(Records from a data source)
_ _ _ _

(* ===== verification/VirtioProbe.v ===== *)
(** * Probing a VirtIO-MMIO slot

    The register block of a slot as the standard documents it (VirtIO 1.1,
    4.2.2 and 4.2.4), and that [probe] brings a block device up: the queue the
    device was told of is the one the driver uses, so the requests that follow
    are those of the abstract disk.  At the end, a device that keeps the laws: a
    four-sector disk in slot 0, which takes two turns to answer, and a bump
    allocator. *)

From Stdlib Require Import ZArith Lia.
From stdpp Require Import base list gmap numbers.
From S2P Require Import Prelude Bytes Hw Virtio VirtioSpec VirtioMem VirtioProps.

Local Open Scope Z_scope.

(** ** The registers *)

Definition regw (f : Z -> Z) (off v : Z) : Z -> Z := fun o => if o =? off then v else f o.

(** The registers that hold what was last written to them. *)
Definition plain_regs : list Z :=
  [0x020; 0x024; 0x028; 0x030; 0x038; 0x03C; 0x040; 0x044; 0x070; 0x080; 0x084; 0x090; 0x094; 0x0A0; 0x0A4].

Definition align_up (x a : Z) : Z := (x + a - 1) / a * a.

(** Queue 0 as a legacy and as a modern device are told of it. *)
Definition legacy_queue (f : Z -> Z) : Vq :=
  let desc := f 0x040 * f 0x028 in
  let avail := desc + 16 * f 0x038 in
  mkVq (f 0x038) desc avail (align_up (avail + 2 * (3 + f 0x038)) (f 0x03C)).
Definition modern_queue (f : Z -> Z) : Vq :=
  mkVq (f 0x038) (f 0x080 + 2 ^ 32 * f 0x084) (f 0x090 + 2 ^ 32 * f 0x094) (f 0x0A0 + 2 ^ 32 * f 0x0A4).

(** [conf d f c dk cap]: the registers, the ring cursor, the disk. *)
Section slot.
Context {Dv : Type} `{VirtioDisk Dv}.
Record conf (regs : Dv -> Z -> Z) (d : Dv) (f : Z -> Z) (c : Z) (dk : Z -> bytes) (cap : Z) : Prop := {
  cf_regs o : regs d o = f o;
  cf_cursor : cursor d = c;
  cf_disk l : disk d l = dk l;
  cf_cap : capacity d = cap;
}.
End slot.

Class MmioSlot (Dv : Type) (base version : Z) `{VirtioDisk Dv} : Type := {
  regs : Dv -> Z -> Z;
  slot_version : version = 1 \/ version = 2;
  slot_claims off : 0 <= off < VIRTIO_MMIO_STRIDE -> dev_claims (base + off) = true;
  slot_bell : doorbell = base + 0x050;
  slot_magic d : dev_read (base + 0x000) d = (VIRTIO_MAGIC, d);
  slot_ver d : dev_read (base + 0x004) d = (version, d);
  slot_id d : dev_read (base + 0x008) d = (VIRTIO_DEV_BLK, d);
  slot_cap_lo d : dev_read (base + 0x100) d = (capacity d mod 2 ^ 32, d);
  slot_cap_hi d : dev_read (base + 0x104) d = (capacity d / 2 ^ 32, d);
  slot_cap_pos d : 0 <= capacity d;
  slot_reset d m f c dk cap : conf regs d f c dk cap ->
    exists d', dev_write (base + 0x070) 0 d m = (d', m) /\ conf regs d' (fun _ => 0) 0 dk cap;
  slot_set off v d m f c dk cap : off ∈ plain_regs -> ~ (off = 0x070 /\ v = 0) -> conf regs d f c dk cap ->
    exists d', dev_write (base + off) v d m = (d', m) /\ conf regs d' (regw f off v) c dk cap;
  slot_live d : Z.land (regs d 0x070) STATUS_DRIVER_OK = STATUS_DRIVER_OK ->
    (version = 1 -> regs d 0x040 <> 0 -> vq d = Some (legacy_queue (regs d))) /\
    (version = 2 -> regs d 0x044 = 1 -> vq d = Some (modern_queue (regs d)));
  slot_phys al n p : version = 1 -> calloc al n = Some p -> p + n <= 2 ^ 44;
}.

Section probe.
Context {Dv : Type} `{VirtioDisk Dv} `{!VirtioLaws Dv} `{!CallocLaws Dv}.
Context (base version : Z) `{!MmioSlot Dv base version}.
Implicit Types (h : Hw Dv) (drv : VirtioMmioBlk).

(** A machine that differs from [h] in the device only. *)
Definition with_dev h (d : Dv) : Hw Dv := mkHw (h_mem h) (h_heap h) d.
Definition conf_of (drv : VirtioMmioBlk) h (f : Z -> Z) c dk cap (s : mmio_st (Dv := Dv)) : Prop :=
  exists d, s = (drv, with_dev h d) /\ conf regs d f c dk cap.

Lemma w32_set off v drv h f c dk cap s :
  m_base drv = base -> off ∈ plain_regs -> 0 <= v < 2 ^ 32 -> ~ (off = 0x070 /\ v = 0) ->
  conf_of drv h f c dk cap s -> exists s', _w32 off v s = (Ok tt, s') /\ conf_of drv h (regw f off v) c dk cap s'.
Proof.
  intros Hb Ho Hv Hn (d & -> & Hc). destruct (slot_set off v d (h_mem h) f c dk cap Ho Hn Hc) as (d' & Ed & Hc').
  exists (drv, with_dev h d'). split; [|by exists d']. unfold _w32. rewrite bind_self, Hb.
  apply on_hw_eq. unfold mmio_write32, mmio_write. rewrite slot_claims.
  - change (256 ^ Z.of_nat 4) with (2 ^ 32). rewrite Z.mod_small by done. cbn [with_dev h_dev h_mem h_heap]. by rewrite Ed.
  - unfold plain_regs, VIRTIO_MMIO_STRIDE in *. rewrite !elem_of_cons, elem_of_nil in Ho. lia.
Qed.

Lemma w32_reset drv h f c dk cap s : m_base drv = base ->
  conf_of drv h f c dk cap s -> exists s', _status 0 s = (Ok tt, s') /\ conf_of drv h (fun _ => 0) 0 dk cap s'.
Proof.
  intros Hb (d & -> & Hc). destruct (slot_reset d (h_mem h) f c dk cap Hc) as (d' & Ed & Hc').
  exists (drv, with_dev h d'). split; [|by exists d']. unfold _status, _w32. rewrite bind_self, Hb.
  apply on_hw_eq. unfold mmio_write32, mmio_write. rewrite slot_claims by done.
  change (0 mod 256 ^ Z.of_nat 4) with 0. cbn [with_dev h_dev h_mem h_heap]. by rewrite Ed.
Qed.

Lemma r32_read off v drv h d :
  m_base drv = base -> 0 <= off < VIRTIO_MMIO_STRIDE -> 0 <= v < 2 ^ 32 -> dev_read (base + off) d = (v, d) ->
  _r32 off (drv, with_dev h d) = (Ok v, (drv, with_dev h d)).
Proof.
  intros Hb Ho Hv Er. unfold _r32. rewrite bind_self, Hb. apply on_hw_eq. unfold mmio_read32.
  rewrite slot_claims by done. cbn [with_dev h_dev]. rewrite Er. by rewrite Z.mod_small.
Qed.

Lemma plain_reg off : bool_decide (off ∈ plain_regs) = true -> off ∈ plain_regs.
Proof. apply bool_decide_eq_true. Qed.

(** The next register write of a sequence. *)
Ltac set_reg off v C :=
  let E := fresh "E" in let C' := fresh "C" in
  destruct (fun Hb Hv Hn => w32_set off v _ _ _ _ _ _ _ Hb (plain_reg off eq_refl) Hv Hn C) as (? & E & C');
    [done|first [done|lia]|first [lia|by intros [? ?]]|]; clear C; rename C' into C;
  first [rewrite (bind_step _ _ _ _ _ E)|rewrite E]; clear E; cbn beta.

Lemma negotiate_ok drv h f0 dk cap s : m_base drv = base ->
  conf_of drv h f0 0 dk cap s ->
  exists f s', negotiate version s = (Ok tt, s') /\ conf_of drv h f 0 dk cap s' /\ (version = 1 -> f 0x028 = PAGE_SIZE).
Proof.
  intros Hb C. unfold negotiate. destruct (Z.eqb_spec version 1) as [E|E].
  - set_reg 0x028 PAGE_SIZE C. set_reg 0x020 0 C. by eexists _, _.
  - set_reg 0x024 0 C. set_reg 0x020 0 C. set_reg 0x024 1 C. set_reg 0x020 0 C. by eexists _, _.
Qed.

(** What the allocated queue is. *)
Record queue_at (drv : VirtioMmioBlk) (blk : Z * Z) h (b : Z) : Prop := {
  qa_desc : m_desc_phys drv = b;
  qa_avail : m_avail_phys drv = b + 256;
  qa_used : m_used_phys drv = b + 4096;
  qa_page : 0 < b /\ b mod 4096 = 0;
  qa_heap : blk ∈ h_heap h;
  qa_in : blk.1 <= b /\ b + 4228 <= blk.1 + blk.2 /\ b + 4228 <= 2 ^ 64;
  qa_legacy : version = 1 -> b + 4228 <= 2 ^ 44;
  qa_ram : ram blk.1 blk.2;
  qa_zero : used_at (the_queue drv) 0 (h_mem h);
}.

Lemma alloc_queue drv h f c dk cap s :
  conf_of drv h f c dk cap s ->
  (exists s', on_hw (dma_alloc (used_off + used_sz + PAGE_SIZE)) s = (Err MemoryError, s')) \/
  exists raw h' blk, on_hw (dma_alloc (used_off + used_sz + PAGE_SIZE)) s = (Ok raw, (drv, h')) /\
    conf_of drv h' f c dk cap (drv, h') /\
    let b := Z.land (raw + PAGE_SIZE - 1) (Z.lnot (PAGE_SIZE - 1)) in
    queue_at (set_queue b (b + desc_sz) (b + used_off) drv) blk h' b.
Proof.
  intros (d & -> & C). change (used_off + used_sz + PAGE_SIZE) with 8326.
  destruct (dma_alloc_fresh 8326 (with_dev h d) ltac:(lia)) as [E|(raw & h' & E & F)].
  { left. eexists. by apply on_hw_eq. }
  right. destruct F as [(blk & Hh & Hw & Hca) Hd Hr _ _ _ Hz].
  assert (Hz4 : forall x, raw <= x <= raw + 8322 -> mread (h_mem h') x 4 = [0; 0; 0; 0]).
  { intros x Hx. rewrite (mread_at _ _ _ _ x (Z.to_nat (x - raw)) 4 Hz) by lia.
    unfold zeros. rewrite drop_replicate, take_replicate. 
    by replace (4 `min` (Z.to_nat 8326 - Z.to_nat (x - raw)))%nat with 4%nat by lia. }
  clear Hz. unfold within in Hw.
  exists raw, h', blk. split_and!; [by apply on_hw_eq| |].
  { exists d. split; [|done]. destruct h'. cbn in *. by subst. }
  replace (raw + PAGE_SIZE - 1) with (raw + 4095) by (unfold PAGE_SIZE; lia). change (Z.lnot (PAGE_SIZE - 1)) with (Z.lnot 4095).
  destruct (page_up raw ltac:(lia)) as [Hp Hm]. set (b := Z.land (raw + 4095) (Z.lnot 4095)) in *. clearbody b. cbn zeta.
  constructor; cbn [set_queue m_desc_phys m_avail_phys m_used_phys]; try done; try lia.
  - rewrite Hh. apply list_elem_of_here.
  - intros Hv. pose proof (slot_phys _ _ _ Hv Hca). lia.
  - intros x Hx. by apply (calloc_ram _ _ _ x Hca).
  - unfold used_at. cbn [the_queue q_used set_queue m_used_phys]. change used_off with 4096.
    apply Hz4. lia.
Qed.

_ _ _ _

▸ **Instructions to follow**
Copy word for word the stretch of entries above from the line that has "Definition conf_of (drv" through the line that has "intros Hb Ho Hv Hn", both ends included, and nothing outside it.

▸ **Output**
Definition conf_of (drv : VirtioMmioBlk) h (f : Z -> Z) c dk cap (s : mmio_st (Dv := Dv)) : Prop :=
  exists d, s = (drv, with_dev h d) /\ conf regs d f c dk cap.

Lemma w32_set off v drv h f c dk cap s :
  m_base drv = base -> off ∈ plain_regs -> 0 <= v < 2 ^ 32 -> ~ (off = 0x070 /\ v = 0) ->
  conf_of drv h f c dk cap s -> exists s', _w32 off v s = (Ok tt, s') /\ conf_of drv h (regw f off v) c dk cap s'.
Proof.
  intros Hb Ho Hv Hn (d & -> & Hc). destruct (slot_set off v d (h_mem h) f c dk cap Ho Hn Hc) as (d' & Ed & Hc').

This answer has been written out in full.